▶ Description of the task
Two lines below mark the span: the one containing "live (tab_heap t') ≡ₚ Ipc" and the one containing "Lemma close_window t". Set down both, plus every line between, exactly as they stand, and nothing else.

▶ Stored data

Content starts

Lemma copy_buf_ok s dst src n b c :
  bufs s !! src = Some b -> bufs s !! dst = Some c -> 0 <= n <= Z.of_nat (length b) -> n <= Z.of_nat (length c) ->
  copy_buf dst src n s = Ok (tt, set_bufs (<[dst := take (Z.to_nat n) b ++ drop (Z.to_nat n) c]> (bufs s)) s).
Proof.
  intros Hb Hc Hn Hc2. unfold copy_buf. rewrite (bind_ret _ _ _ b s) by (by apply deref_ok).
  rewrite (bind_ret _ _ _ _ s) by (apply lift_ok; split; [apply seg_get_ok; lia|done]).
  rewrite (bind_ret _ _ _ c s) by (by apply deref_ok). simpl. rewrite drop_0.
  assert (Hl : length (take (Z.to_nat n) b) = Z.to_nat n) by (rewrite length_take; lia).
  rewrite (bind_ret _ _ _ _ s) by (apply lift_ok; split; [apply seg_put_ok; lia|done]). by rewrite Hl.
Qed.

Lemma live_room t : length (live (tab_heap t)) <> HEAP_MAX -> heap_wf HEAP_MAX t -> forall b sz, sz <> 0 ->
  exists t', ramfs_ipc_add_heap b sz RAMFS_MASK t = Ok (tt, t') /\ heap_wf HEAP_MAX t' /\
    live (tab_heap t') ≡ₚ Ipc b sz (ulong_of_int RAMFS_MASK) :: live (tab_heap t).
Proof.
  intros Hr Hwf b sz Hsz. destruct (hw_add (HeapWindows := ramfs_windows) b sz RAMFS_MASK t Hwf Hsz) as [(t' & E & H1 & H2 & _)|[_ H]]; [eauto|done].
Qed.

(** Closing the window of the old buffer. *)
Lemma close_window t b sz (L : list ipc_struct) :
  heap_wf HEAP_MAX t -> b <> 0 -> live (tab_heap t) ≡ₚ Ipc b sz (ulong_of_int RAMFS_MASK) :: L ->
  (forall e, e ∈ L -> ipc_begin e <> b) ->
  exists t', ramfs_ipc_remove_heap b t = Ok (tt, t') /\ heap_wf HEAP_MAX t' /\ live (tab_heap t') ≡ₚ L.
Proof.
  intros Hwf Hb Hl Hu. destruct (hw_remove (HeapWindows := ramfs_windows) b t Hwf Hb) as [(t' & e & E & H1 & H2 & H3 & _)|[_ H]].
  - exists t'. split; [done|]. split; [done|]. rewrite Hl in H3.
    assert (Hin : e ∈ Ipc b sz (ulong_of_int RAMFS_MASK) :: L) by (rewrite H3; left).
    apply elem_of_cons in Hin as [->|Hin]; [by apply Permutation_cons_inv in H3|]. destruct (Hu e Hin H2).
  - exfalso. apply (H (Ipc b sz (ulong_of_int RAMFS_MASK))); [rewrite Hl; left|done].
Qed.

(** The windows of the other files do not begin at the buffer of [np]. *)
Lemma other_windows s np n :
  fs_ok s -> nodes s !! np = Some n -> rn_buf n <> 0 ->
  exists L, owned_windows (nodes s) ≡ₚ win_of n ++ L /\ forall e, e ∈ L -> ipc_begin e <> rn_buf n.
Proof.
  intros Hok Hn H0. exists (owned_windows (delete np (nodes s))). split.
  - rewrite <- (insert_delete_id _ np n Hn) at 1. apply owned_insert, lookup_delete_eq.
  - intros e (m & He & Hm)%list_elem_of_bind. apply list_elem_of_fmap in Hm as ([q k] & -> & Hq). simpl in He.
    apply elem_of_map_to_list in Hq. apply lookup_delete_Some in Hq as [Hne Hq]. unfold win_of in He.
    destruct (Z.eqb_spec (rn_buf k) 0); [by apply elem_of_nil in He|]. apply list_elem_of_singleton in He as ->. simpl.
    intros E. by apply (fo_apart _ Hok np q n k).
Qed.

(** What the extension of file [np] to [end_pos] bytes leaves. *)
Definition extended (s s' : rstate) (vp np end_pos : Z) (v : vnode) (n : ramfs_node) : Prop :=
  fs_ok s' /\ r_mem s' = r_mem s /\ vnodes s' = <[vp := with_vsize end_pos v]> (vnodes s) /\
  (forall q, q <> np -> contents s' q = contents s q) /\
  exists n' b, nodes s' !! np = Some n' /\ rn_size n' = end_pos /\ rn_buf n' <> 0 /\ bufs s' !! rn_buf n' = Some b /\
    take (Z.to_nat (rn_size n)) b = contents s np.

Lemma extend_in_place s vp np v n end_pos new_buf :
  fs_ok s -> vnodes s !! vp = Some v -> nodes s !! np = Some n -> rn_size n < end_pos <= rn_bufsize n ->
  exists s', extend_file vp np end_pos new_buf s = Ok (true, s') /\ extended s s' vp np end_pos v n.
Proof.
  intros Hok Hv Hn He. pose proof (fo_node _ Hok np n Hn) as (H1 & H2 & H3 & H4 & H5).
  assert (Hb0 : rn_buf n <> 0) by (intros E; rewrite H4 in He by done; lia). destruct (H5 Hb0) as (Hs0 & b & Hb & Hl).
  unfold extend_file. rewrite (bind_ret _ _ _ v s) by (by apply deref_ok). rewrite (bind_ret _ _ _ n s) by (by apply deref_ok).
  assert (s64 (rn_bufsize n) = rn_bufsize n) as -> by (apply signed_small; lia).
  replace (rn_bufsize n <? end_pos) with false by lia. rewrite (bind_ret _ _ _ true s) by done.
  rewrite (bind_ret _ _ _ _ _ (upd_node_ok s np n _ Hn)).
  erewrite bind_ret by (by apply (upd_vnode_ok _ vp v)).
  erewrite bind_ret by (apply (upd_node_ok _ np (with_size end_pos n)); simpl; by rewrite lookup_insert_eq).
  eexists. split; [done|]. simpl. rewrite insert_insert_eq. set (n' := with_owns true (with_size end_pos n)).
  match goal with |- extended _ ?x _ _ _ _ _ => set (s' := x) end.
  destruct (fs_ok_replace s s' np n n' b) as [Hok' Hc]; try done; [apply (fo_wf _ Hok)|simpl; lia|simpl; by left|].
  split; [done|]. split; [done|]. split; [done|]. split; [done|]. exists n', b. simpl. rewrite lookup_insert_eq.
  split; [done|]. split; [done|]. split; [done|]. split; [done|]. unfold contents. by rewrite Hn, Hb.
Qed.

Content ends

▶ Response area
    live (tab_heap t') ≡ₚ Ipc b sz (ulong_of_int RAMFS_MASK) :: live (tab_heap t).
Proof.
  intros Hr Hwf b sz Hsz. destruct (hw_add (HeapWindows := ramfs_windows) b sz RAMFS_MASK t Hwf Hsz) as [(t' & E & H1 & H2 & _)|[_ H]]; [eauto|done].
Qed.

(** Closing the window of the old buffer. *)
Lemma close_window t b sz (L : list ipc_struct) :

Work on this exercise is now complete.